Implementation:EvolvingLMMs Lab Lmms eval Dataset Loading
| Knowledge Sources | |
|---|---|
| Domains | Data_Processing, Evaluation |
| Last Updated | 2026-02-14 00:00 GMT |
Overview
Concrete tool for retrieving and preparing evaluation datasets provided by the lmms-eval framework.
Description
The ConfigurableTask.download() method is the primary entry point for dataset loading in lmms-eval. It wraps the HuggingFace datasets.load_dataset() call with retry logic, download configuration, and special handling for video datasets that may need to be fetched from YouTube or extracted from zip/tar archives.
After loading the raw dataset, the method optionally applies a process_docs function (specified in the task YAML via the !function directive) to each relevant split. It then creates a parallel dataset_no_image copy with all Image, Sequence[Image], and Audio columns removed, which is used for lightweight operations such as logging and serialization.
The method is decorated with @retry from the tenacity library, configured to retry up to 5 attempts or 60 seconds with a 2-second fixed wait between attempts, ensuring robustness against transient network failures during dataset download.
Usage
Use this when defining a custom task. Set dataset_path and optionally dataset_name in your YAML configuration. The download is triggered automatically during ConfigurableTask.__init__(). For datasets requiring special handling (video downloads, local disk loading), use dataset_kwargs in the YAML.
Code Reference
Source Location
- Repository: lmms-eval
- File:
lmms_eval/api/task.py - Lines: 892-1103
Signature
@retry(stop=(stop_after_attempt(5) | stop_after_delay(60)), wait=wait_fixed(2))

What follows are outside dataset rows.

(* ===== verification/PrintfSafe.v ===== *)
(** [vsnprintf] never writes outside the caller's buffer, whatever the format
    and the arguments; and it never returns from a conversion it does not
    know. *)

From S2P Require Import Prelude Lib Printf.

Open Scope Z_scope.

(** ** Partial correctness without a write outside the caller's buffer *)

Definition safe {A} (m : M fstate A) (s : fstate) (Q : A → fstate → Prop) : Prop :=
  match m s with
  | Ok a s' => Q a s'
  | Err f _ => ∀ p, f ≠ BadPointer p
  end.

Section rules.
Context {A B : Type}.
Implicit Types (m : M fstate A) (k : A → M fstate B) (s : fstate).

Lemma safe_ret (a : A) s Q : Q a s → safe (mret a) s Q.
Proof. done. Qed.
Lemma safe_bind m k s Q : safe m s (λ a s', safe (k a) s' Q) → safe (m ≫= k) s Q.
Proof. unfold safe, mbind, M_bind. by destruct (m s). Qed.
Lemma safe_mono m s (P Q : A → fstate → Prop) :
  safe m s P → (∀ a s', P a s' → Q a s') → safe m s Q.
Proof. unfold safe. destruct (m s); eauto. Qed.
Lemma safe_gets (g : fstate → A) s Q : Q (g s) s → safe (gets g) s Q.
Proof. done. Qed.
Lemma safe_modify (g : fstate → fstate) s (Q : () → fstate → Prop) :
  Q () (g s) → safe (modify g) s Q.
Proof. done. Qed.
End rules.

Section safe.
Context (size : Z) (Hsize : 0 <= size < 2 ^ 31).

(** The invariant: the index is inside the buffer or at its end. *)
Definition inside (s : fstate) : Prop :=
  Z.of_nat (length (f_out s)) = size ∧ 0 <= f_n s <= size.

(** [m] keeps the invariant. *)
Definition stays {A} (m : M fstate A) : Prop := ∀ s, inside s → safe m s (λ _, inside).
(** ... and the index, too. *)
Definition still {A} (m : M fstate A) : Prop :=
  ∀ s, inside s → safe m s (λ _ s', inside s' ∧ f_n s' = f_n s).

Lemma still_stays {A} (m : M fstate A) : still m → stays m.
Proof. intros Hm s Hs. eapply safe_mono; [by apply Hm|]. by intros a s' [? _]. Qed.

Lemma stays_bind {A B} (m : M fstate A) (k : A → M fstate B) :
  stays m → (∀ a, stays (k a)) → stays (m ≫= k).
Proof. intros Hm Hk s Hs. apply safe_bind. eapply safe_mono; [by apply Hm|]. intros a s'. apply Hk. Qed.

Lemma still_bind {A B} (m : M fstate A) (k : A → M fstate B) :
  still m → (∀ a, still (k a)) → still (m ≫= k).
Proof.
  intros Hm Hk s Hs. apply safe_bind. eapply safe_mono; [by apply Hm|]. intros a s' [Hs' E].
  eapply safe_mono; [by apply Hk|]. intros b s'' [? ?]. split; [done|congruence].
Qed.

Lemma still_ret {A} (a : A) : still (mret a).
Proof. intros s Hs. by apply safe_ret. Qed.
Lemma still_gets {A} (g : fstate → A) : still (gets g).
Proof. intros s Hs. by apply safe_gets. Qed.
Lemma still_modify (g : fstate → fstate) :
  (∀ s, f_out (g s) = f_out s ∧ f_n (g s) = f_n s) → still (modify g).
Proof.
  intros Hg s [Hl Hn]. apply safe_modify. destruct (Hg s) as [E1 E2]. unfold inside.
  by rewrite E1, E2.
Qed.
Lemma stays_throw {A} f : (∀ p, f ≠ BadPointer p) → stays (throw f : M fstate A).
Proof. intros Hf s Hs. exact Hf. Qed.

(** The scratch buffer's computations stop at [OutOfBounds] or [NoFuel] only. *)
Definition no_bad {A} (m : M (list Z) A) : Prop :=
  ∀ b, match m b with Ok _ _ => True | Err f _ => ∀ p, f ≠ BadPointer p end.

Lemma no_bad_bind {A B} (m : M (list Z) A) (k : A → M (list Z) B) :
  no_bad m → (∀ a, no_bad (k a)) → no_bad (m ≫= k).
Proof.
  intros Hm Hk b. unfold mbind, M_bind. specialize (Hm b). destruct (m b); [apply Hk|done].
Qed.
Lemma no_bad_ret {A} (a : A) : no_bad (mret a).
Proof. done. Qed.
Lemma no_bad_get i : no_bad (get_byte i).
Proof. intros b. unfold get_byte. destruct (i <? 0); [done|]. by destruct (b !! Z.to_nat i). Qed.
Lemma no_bad_put i v : no_bad (put_byte i v).
Proof. intros b. unfold put_byte. by destruct (_ && _). Qed.
Lemma no_bad_strlen : no_bad strlen.
Proof. intros b. unfold strlen. by destruct (find_nul b). Qed.
Lemma no_bad_strncpy t n : no_bad (strncpy t n).
Proof. intros b. unfold strncpy. by destruct (n <=? _). Qed.
Lemma no_bad_for_up n i st (f : Z → M (list Z) ()) : (∀ i, no_bad (f i)) → no_bad (for_up n i st f).
Proof.
  intros Hf. revert i. induction n as [|n IH]; intros i; cbn; [done|]. by apply no_bad_bind.
Qed.
Lemma no_bad_strrev : no_bad strrev.
Proof.
  unfold strrev. apply no_bad_bind; [apply no_bad_strlen|intros len]. apply no_bad_bind; [|intros ?; apply no_bad_ret].
  apply no_bad_for_up. intros i. apply no_bad_bind; [apply no_bad_get|intros ?].
  apply no_bad_bind; [apply no_bad_get|intros ?].
  apply no_bad_bind; [apply no_bad_put|intros ?]. apply no_bad_put.
Qed.
Lemma no_bad_ull_loop fuel num base len i : no_bad (ull_loop fuel num base len i).
Proof.
  revert num len i. induction fuel as [|fuel IH]; intros num len i; cbn [ull_loop]; [done|].
  destruct (_ && _); [|apply no_bad_ret]. apply no_bad_bind; [apply no_bad_put|intros ?]. apply IH.
Qed.
Lemma no_bad_ulltostr num base len : no_bad (ulltostr num base len).
Proof.
  unfold ulltostr. destruct (num =? 0).
  - apply no_bad_bind; [apply no_bad_put|intros ?]. apply no_bad_bind; [apply no_bad_put|intros ?].
    apply no_bad_ret.
  - apply no_bad_bind; [apply no_bad_ull_loop|intros ?]. apply no_bad_bind; [apply no_bad_put|intros ?].
    apply no_bad_strrev.
Qed.

Lemma still_on_buf {A} (m : M (list Z) A) : no_bad m → still (on_buf m).
Proof.
  intros Hm s Hs. unfold safe, on_buf, zoom. specialize (Hm (f_buf s)).
  destruct (m (f_buf s)); [by destruct Hs|done].
Qed.

(** *** Writes to the caller's buffer *)

Lemma safe_emit c s : inside s → f_n s < size →
  safe (emit c) s (λ _ s', inside s' ∧ f_n s' = f_n s + 1).
Proof.
  intros [Hl Hn] Hlt. unfold safe, emit.
  rewrite (proj2 (Z.leb_le _ _)), (proj2 (Z.ltb_lt _ _)) by lia. cbn [andb].
  unfold inside. cbn [f_out f_n put_n put_out]. rewrite length_insert, wrap_small by lia. lia.
Qed.

Lemma safe_emit_guard n k s : inside s → f_n s = n → 0 <= k <= 2 →
  (u64 (n + k) <? size) = true → n + k < size.
Proof. intros [Hl Hn] <- Hk Hlt%Z.ltb_lt. rewrite wrap_small in Hlt by lia. done. Qed.

(** [n ← gets f_n; k n], with [n] known to be the index. *)
Lemma stays_index {A} (k : Z → M fstate A) :
  (∀ s, inside s → safe (k (f_n s)) s (λ _, inside)) → stays (n ← gets f_n; k n).
Proof. intros Hk s Hs. apply safe_bind, safe_gets. by apply Hk. Qed.

Lemma safe_emit_one (b : bool) (k : Z) c s : inside s → 1 <= k <= 2 →
  safe (if b && (u64 (f_n s + k) <? size) then emit c else skip) s (λ _, inside).
Proof.
  intros Hs Hk. destruct b; [|by apply safe_ret]. cbn [andb].
  destruct (u64 (f_n s + k) <? size) eqn:E; [|by apply safe_ret].
  apply (safe_emit_guard _ k s) in E; [|done|done|lia].
  eapply safe_mono; [apply safe_emit; [done|lia]|]. by intros _ s' [? _].
Qed.

Lemma still_arg_int : still arg_int.
Proof. intros s Hs. unfold safe, arg_int. destruct (f_args s) as [|[]]; done. Qed.
Lemma still_arg_str : still arg_str.
Proof. intros s Hs. unfold safe, arg_str. destruct (f_args s) as [|[]]; done. Qed.
Lemma still_set_flag f : still (set_flag f).
Proof. by apply still_modify. Qed.

Lemma still_skip : still skip.
Proof. apply still_ret. Qed.

Create HintDb stays_db.
Hint Resolve still_stays still_skip still_ret still_gets still_arg_int still_arg_str still_set_flag
  still_on_buf no_bad_ulltostr no_bad_put no_bad_strncpy no_bad_strlen no_bad_get : stays_db.

Ltac stays_step :=
  lazymatch goal with
  | |- stays (mbind (λ n, _) (gets f_n)) => apply stays_index; intros s Hs
  | |- stays (mbind _ _) => apply stays_bind; [by auto with stays_db|intros ?]
  end.

Lemma stays_number v base len : stays (on_buf (ulltostr v base len);; skip).
Proof. repeat stays_step. auto with stays_db. Qed.

Lemma stays_convert c : stays (convert size c).
Proof.
  unfold convert.
  destruct (c =? ch "%"). { repeat stays_step. auto with stays_db. }
  destruct ((c =? ch "X") || (c =? ch "x")).
  { unfold has_flag. repeat stays_step. destruct a1; [|by apply safe_ret]. cbn [andb].
    destruct (u64 (f_n s + 2) <? size) eqn:E; [|by apply safe_ret].
    apply (safe_emit_guard _ 2 s) in E; [|done|done|lia].
    apply safe_bind. eapply safe_mono; [apply safe_emit; [done|lia]|]. intros _ s' [Hs' E'].
    eapply safe_mono; [apply safe_emit; [done|lia]|]. by intros _ s'' [? _]. }
  destruct (c =? ch "d").
  { unfold has_flag. repeat stays_step. apply safe_bind.
    eapply safe_mono; [apply safe_emit_one; [done|lia]|]. intros [] s' Hs'. by apply stays_number. }
  destruct (c =? ch "i").
  { repeat stays_step. apply safe_bind.
    eapply (safe_mono _ _ (λ _, inside)).
    { destruct (u64 (f_n s + 1) <? size) eqn:E; [|by apply safe_ret].
      apply (safe_emit_guard _ 1 s) in E; [|done|done|lia].
      destruct (sgn 64 a <? 0); [|by apply safe_ret].
      eapply safe_mono; [apply safe_emit; [done|lia]|]. by intros _ s' [? _]. }
    intros [] s' Hs'. by apply stays_number. }
  destruct (c =? ch "u"). { repeat stays_step. auto with stays_db. }
  destruct (c =? ch "l"). { repeat stays_step. auto with stays_db. }
  destruct (c =? ch "o").
  { unfold has_flag. repeat stays_step. apply safe_emit_one; [done|lia]. }
  destruct (c =? ch "s").
  { repeat stays_step. assert (Hn : ∀ n, stays (on_buf (strncpy a (u64 (size - n)));; set_flag NOTNUM)).
    { intros n. repeat stays_step. auto with stays_db. }
    by apply Hn. }
  destruct (c =? ch "c"). { repeat stays_step. auto with stays_db. }
  repeat stays_step. auto with stays_db.
Qed.

Lemma stays_pad_digits l : stays (pad_digits l).
Proof.
  induction l as [|c l IH]; cbn [pad_digits]; [auto with stays_db|].
  destruct (isdigit c); [|auto with stays_db].
  apply stays_bind; [auto with stays_db|intros _].
  apply stays_bind; [by apply still_stays, still_modify|intros _].
  apply stays_bind; [by apply still_stays, still_modify|intros _]. done.
Qed.

Lemma stays_next_format fuel : stays (next_format size fuel).
Proof.
  induction fuel as [|fuel IH]; cbn [next_format]; [by apply stays_throw|].
  apply stays_bind; [apply still_stays, still_gets|intros c].
  assert (Hm : ∀ g : fstate → fstate, (∀ s, f_out (g s) = f_out s ∧ f_n (g s) = f_n s) → stays (modify g))
    by (intros; by apply still_stays, still_modify).
  destruct (c =? ch "#"); [|destruct (c =? ch "+"); [|destruct (conversion c)]].
  - repeat (apply stays_bind; [by apply Hm|intros _]). done.
  - repeat (apply stays_bind; [by apply Hm|intros _]). done.
  - apply stays_convert.
  - apply stays_bind; [by apply Hm|intros _]. apply stays_bind; [apply still_stays, still_gets|intros l].
    apply stays_bind; [apply stays_pad_digits|done].
Qed.

(** [i] and [n] grow together, so [i] never passes [n] and [i + n] does not
    wrap around. *)
Lemma safe_emit_loop fuel i lim get s :
  (∀ k, still (get k)) → inside s → 0 <= i <= f_n s →
  safe (emit_loop size fuel i lim get) s (λ _, inside).
Proof.
  intros Hg. revert i s. induction fuel as [|fuel IH]; intros i s Hs Hi; cbn [emit_loop]; [done|].
  apply safe_bind, safe_gets. destruct (i <? lim); cbn [andb]; [|by apply safe_ret].
  destruct (u64 (i + f_n s) <? size) eqn:E; [|by apply safe_ret].
  assert (Hlt : f_n s < size).
  { destruct Hs as [_ Hn]. apply Z.ltb_lt in E. rewrite wrap_small in E by lia. lia. }
  apply safe_bind. eapply safe_mono; [by apply Hg|]. intros c s1 [Hs1 E1].
  apply safe_bind. eapply safe_mono; [apply safe_emit; [done|lia]|]. intros _ s2 [Hs2 E2].
  apply IH; [done|lia].
Qed.

Lemma stays_emit_for lim get : (∀ k, still (get k)) → stays (emit_for size lim get).
Proof.
  intros Hg s Hs. apply safe_emit_loop; [done|done|]. destruct Hs as [_ ?]. lia.
Qed.

Lemma stays_clear_buf : stays clear_buf.
Proof.
  unfold clear_buf. stays_step. by apply still_stays, still_modify.
Qed.

Lemma safe_format_char fuel s : inside s → f_n s < size →
  safe (format_char size fuel) s (λ _, inside).
Proof.
  intros Hs Hlt. unfold format_char. apply safe_bind, safe_gets.
  destruct (byte_at (f_fmt s) =? ch "%").
  - revert s Hs Hlt. assert (Hm : stays (advance;; next_format size fuel;; fl ← gets f_flags; pad ← gets f_pad;
      l ← on_buf strlen;
      (if nz (Z.land fl PAD) && (l <? pad) then
         emit_for size (pad - l) (λ _, mret (if nz (Z.land fl NOTNUM) then ch " " else ch "0"))
       else skip);; emit_for size l (λ i, on_buf (get_byte i));; clear_buf)); [|intros s Hs _; by apply Hm].
    apply stays_bind; [by apply still_stays, still_modify|intros _].
    apply stays_bind; [apply stays_next_format|intros _].
    apply stays_bind; [auto with stays_db|intros fl].
    apply stays_bind; [auto with stays_db|intros pad].
    apply stays_bind; [auto with stays_db|intros l].
    apply stays_bind.
    { destruct (_ && _); [|auto with stays_db]. apply stays_emit_for. intros _. apply still_ret. }
    intros _. apply stays_bind; [|intros _; apply stays_clear_buf].
    apply stays_emit_for. intros k. auto with stays_db.
  - apply safe_bind. eapply safe_mono; [by apply safe_emit|]. intros _ s' [Hs' _].
    by apply safe_modify.
Qed.

Lemma stays_format_loop fuel : stays (format_loop size fuel).
Proof.
  induction fuel as [|fuel IH]; intros s Hs; cbn [format_loop]; [done|].
  do 2 apply safe_bind, safe_gets. destruct (f_fmt s) as [|c l]; [by apply safe_ret|].
  destruct (Z.ltb_spec (f_n s) size); [|by apply safe_ret].
  apply safe_bind. eapply safe_mono; [by apply safe_format_char|]. intros [] s' Hs'.
  apply safe_bind, safe_modify. by apply IH.
Qed.
End safe.


(** *** Conversions that are not known *)

(** C34: A [%] that is followed by a character outside [#+%Xxdiuloscw0123456789],
    or by the end of the format, makes [vsnprintf] loop forever: no number of
    rounds is enough. *)
Theorem vsnprintf_unknown_diverges str size fmt ap :
  0 < size →
  byte_at fmt ≠ ch "#" → byte_at fmt ≠ ch "+" → conversion (byte_at fmt) = false →
  isdigit (byte_at fmt) = false →
  ∀ fuel, ∃ s', vsnprintf fuel str size (ch "%" :: fmt) ap = Err NoFuel s'.
Proof.
  intros Hs H1 H2 H3 H4 fuel.
  assert (Hnext : ∀ k pad, ∃ s', next_format size k
    (FState str (replicate (Z.to_nat size) 0) 0 pad 0 fmt ap) = Err NoFuel s').
  { induction k as [|k IH]; intros pad; [by eexists|]. cbn [next_format].
    unfold peek, mbind, M_bind, gets, modify. cbn [f_fmt put_pad].
    rewrite (proj2 (Z.eqb_neq _ _) H1), (proj2 (Z.eqb_neq _ _) H2), H3.
    assert (E : ∀ s, pad_digits fmt s = Ok () s).
    { intros s. destruct fmt as [|c r]; [done|]. cbn [pad_digits]. cbn in H4. by rewrite H4. }
    rewrite E. apply IH. }
  unfold vsnprintf. destruct fuel as [|fuel]; [by eexists|].
  cbn [format_loop]. unfold mbind, M_bind, gets. cbn [f_fmt f_n].
  rewrite (proj2 (Z.ltb_lt 0 size)) by done. unfold format_char, peek, mbind, M_bind, gets.
  cbn [f_fmt byte_at]. rewrite Z.eqb_refl. unfold advance, modify. cbn [f_fmt tail put_fmt].
  destruct (Hnext fuel 0) as [s' E]. unfold put_fmt. cbn [f_out f_buf f_n f_pad f_flags f_args].
  rewrite E. eauto.
Qed.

def download(self, dataset_kwargs=None) -> None:
Import
from lmms_eval.api.task import ConfigurableTask
# download() is called internally during ConfigurableTask.__init__()
I/O Contract
Inputs
| Name | Type | Required | Description |
|---|---|---|---|
| dataset_kwargs | Optional[dict] |
No | Additional keyword arguments forwarded to datasets.load_dataset(). May contain special keys like "video", "From_YouTube", "load_from_disk", "builder_script", "cache_dir", "local_files_only".
|
The following fields are read from the task's YAML configuration (via self.config and self.DATASET_PATH / self.DATASET_NAME):
| Name | Type | Required | Description |
|---|---|---|---|
| dataset_path | str |
Yes | HuggingFace dataset repository identifier (e.g., "lmms-lab/MME") or a local path.
|
| dataset_name | Optional[str] |
No | Name of a specific subset/configuration within the dataset repository. |
| process_docs | Optional[Callable] |
No | A function referenced via !function in YAML that transforms a Dataset split. Applied to each split after loading.
|
| test_split | Optional[str] |
No | Name of the test split (e.g., "test").
|
| training_split | Optional[str] |
No | Name of the training split. |
| validation_split | Optional[str] |
No | Name of the validation split. |
| fewshot_split | Optional[str] |
No | Name of the fewshot split. |
Outputs
| Name | Type | Description |
|---|---|---|
| self.dataset | datasets.DatasetDict |
The loaded HuggingFace DatasetDict containing all splits with full media columns. |
| self.dataset_no_image | datasets.DatasetDict |
A lightweight copy of the dataset with Image, Sequence[Image], and Audio columns removed. |
Usage Examples
Basic Example
# In your task YAML file (e.g., lmms_eval/tasks/my_task/my_task.yaml):
# dataset_path: lmms-lab/MME
# dataset_name: null
# test_split: test
# process_docs: !function utils.my_preprocess
# The download happens automatically when the task is initialized.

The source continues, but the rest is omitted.